(PROVIDED ENTRIES)
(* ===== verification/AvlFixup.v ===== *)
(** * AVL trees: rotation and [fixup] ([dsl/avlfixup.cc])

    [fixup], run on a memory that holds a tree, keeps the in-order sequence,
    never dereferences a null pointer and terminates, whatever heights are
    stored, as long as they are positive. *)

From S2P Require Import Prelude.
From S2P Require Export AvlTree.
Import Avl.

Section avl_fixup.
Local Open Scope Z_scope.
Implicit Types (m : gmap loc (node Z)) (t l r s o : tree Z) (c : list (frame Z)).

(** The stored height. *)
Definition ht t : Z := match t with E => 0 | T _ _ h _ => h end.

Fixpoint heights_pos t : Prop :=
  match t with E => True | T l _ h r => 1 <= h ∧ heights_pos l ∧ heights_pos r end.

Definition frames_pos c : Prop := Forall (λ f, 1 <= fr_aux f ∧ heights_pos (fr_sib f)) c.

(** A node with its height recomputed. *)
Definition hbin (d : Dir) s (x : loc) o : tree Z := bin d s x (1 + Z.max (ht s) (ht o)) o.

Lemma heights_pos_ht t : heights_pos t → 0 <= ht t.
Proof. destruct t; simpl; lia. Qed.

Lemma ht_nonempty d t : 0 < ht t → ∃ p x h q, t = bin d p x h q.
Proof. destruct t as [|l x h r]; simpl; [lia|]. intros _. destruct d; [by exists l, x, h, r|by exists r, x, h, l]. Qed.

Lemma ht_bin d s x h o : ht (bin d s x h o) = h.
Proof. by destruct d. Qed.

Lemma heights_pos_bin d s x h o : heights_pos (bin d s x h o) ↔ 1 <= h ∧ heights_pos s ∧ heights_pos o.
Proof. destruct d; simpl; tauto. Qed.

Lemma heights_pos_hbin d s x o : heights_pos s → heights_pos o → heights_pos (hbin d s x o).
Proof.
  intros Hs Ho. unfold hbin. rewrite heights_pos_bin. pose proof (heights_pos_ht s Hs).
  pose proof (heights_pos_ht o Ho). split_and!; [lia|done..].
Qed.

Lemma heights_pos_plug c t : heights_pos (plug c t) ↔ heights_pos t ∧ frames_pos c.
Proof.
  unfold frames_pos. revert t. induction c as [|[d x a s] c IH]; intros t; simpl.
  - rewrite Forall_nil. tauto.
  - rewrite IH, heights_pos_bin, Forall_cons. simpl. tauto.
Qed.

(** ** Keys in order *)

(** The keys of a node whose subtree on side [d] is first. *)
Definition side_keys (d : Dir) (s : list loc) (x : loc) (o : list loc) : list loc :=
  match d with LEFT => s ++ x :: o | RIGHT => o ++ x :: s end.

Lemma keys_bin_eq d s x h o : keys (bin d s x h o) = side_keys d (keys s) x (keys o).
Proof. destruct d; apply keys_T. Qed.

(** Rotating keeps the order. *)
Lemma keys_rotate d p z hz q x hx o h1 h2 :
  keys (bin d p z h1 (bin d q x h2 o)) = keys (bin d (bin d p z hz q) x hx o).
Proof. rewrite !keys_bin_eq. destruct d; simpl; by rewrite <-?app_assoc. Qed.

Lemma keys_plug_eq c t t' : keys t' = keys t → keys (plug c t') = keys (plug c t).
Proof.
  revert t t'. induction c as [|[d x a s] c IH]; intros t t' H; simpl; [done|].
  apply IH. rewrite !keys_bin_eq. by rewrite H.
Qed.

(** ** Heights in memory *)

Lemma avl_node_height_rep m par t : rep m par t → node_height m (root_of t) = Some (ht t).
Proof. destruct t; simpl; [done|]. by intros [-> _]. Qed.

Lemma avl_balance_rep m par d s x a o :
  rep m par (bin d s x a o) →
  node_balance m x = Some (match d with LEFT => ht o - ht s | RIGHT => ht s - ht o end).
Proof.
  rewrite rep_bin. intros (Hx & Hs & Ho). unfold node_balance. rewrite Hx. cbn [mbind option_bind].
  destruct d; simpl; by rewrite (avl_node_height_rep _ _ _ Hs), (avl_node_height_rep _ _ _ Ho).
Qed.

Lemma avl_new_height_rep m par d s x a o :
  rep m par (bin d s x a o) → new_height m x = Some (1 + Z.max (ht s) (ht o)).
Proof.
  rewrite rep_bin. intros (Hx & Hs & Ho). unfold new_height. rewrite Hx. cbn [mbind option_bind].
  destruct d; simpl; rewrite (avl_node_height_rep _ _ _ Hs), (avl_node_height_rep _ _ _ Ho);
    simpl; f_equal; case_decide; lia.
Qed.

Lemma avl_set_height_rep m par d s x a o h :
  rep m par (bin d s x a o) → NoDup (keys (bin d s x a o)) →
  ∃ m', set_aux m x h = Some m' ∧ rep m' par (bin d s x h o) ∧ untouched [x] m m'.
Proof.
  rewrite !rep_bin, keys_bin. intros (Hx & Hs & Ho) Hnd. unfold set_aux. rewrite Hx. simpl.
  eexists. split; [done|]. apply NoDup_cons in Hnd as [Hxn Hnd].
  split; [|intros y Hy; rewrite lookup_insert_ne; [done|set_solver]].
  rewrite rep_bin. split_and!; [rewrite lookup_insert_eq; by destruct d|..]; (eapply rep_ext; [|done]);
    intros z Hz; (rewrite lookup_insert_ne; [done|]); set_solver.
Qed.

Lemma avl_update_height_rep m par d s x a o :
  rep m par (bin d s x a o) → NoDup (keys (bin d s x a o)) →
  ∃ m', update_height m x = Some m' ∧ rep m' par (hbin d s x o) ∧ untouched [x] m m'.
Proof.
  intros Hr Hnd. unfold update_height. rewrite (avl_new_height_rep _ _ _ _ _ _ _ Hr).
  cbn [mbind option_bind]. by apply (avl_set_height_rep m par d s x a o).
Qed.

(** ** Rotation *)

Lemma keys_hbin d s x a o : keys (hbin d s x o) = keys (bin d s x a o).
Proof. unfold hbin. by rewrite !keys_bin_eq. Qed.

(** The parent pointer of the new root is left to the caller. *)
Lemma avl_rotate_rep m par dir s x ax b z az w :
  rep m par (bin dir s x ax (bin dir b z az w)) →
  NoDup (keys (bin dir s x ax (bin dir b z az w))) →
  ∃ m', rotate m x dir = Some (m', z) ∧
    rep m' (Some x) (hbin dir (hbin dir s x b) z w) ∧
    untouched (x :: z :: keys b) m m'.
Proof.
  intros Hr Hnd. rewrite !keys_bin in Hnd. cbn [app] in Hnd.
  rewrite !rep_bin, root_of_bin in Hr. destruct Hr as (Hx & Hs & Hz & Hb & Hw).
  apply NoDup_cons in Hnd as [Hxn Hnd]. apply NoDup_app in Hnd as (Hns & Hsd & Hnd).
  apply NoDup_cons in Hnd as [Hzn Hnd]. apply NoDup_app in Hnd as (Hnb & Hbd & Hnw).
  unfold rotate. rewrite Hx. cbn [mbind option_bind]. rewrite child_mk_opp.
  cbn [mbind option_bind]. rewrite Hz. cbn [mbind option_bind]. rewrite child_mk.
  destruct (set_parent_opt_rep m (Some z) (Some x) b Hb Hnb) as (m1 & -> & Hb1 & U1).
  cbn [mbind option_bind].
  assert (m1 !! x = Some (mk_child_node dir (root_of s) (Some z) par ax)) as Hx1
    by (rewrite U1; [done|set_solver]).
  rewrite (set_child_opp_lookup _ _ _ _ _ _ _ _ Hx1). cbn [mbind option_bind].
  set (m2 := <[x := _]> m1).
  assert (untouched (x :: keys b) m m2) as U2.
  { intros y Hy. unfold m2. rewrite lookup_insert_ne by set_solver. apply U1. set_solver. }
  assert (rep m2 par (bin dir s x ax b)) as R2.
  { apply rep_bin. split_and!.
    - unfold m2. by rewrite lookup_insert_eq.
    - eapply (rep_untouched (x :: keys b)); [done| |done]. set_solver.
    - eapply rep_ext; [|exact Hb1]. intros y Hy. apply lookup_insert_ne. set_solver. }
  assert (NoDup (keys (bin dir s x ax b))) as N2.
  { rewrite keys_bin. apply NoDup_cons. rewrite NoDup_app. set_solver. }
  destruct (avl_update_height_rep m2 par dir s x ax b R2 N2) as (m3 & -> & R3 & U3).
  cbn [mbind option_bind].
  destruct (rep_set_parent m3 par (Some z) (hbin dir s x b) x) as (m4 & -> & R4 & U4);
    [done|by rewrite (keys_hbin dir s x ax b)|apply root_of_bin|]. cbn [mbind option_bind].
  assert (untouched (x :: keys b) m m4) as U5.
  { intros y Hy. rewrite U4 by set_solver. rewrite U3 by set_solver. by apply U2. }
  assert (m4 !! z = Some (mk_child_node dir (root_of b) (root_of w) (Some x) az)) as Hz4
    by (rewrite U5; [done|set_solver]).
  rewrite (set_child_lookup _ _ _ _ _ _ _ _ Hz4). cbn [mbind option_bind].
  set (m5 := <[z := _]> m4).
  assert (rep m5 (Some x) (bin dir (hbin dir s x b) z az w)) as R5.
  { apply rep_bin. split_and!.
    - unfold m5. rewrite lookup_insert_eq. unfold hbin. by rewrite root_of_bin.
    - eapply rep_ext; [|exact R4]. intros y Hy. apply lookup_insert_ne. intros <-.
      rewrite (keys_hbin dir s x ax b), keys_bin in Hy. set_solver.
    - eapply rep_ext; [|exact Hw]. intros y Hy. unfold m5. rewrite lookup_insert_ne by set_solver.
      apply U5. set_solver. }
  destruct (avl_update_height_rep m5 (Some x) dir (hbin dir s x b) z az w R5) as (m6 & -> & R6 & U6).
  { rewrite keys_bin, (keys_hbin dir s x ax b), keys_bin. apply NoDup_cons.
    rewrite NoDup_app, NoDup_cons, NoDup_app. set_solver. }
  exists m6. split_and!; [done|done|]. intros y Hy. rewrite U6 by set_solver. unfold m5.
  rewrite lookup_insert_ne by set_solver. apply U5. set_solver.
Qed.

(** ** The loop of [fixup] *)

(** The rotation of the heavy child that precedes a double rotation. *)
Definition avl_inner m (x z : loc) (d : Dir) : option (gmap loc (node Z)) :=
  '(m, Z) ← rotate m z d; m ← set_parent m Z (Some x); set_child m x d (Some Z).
(End PROVIDED ENTRIES)
TASK TO CARRY OUT - Among the records above, only the lines between the line holding "set (m2 := <[x := _]> m1)." and the line holding "assert (NoDup (keys", inclusive, are to be output, exactly as written.

ANSWER AREA -
  set (m2 := <[x := _]> m1).
  assert (untouched (x :: keys b) m m2) as U2.
  { intros y Hy. unfold m2. rewrite lookup_insert_ne by set_solver. apply U1. set_solver. }
  assert (rep m2 par (bin dir s x ax b)) as R2.
  { apply rep_bin. split_and!.
    - unfold m2. by rewrite lookup_insert_eq.
    - eapply (rep_untouched (x :: keys b)); [done| |done]. set_solver.
    - eapply rep_ext; [|exact Hb1]. intros y Hy. apply lookup_insert_ne. set_solver. }
  assert (NoDup (keys (bin dir s x ax b))) as N2.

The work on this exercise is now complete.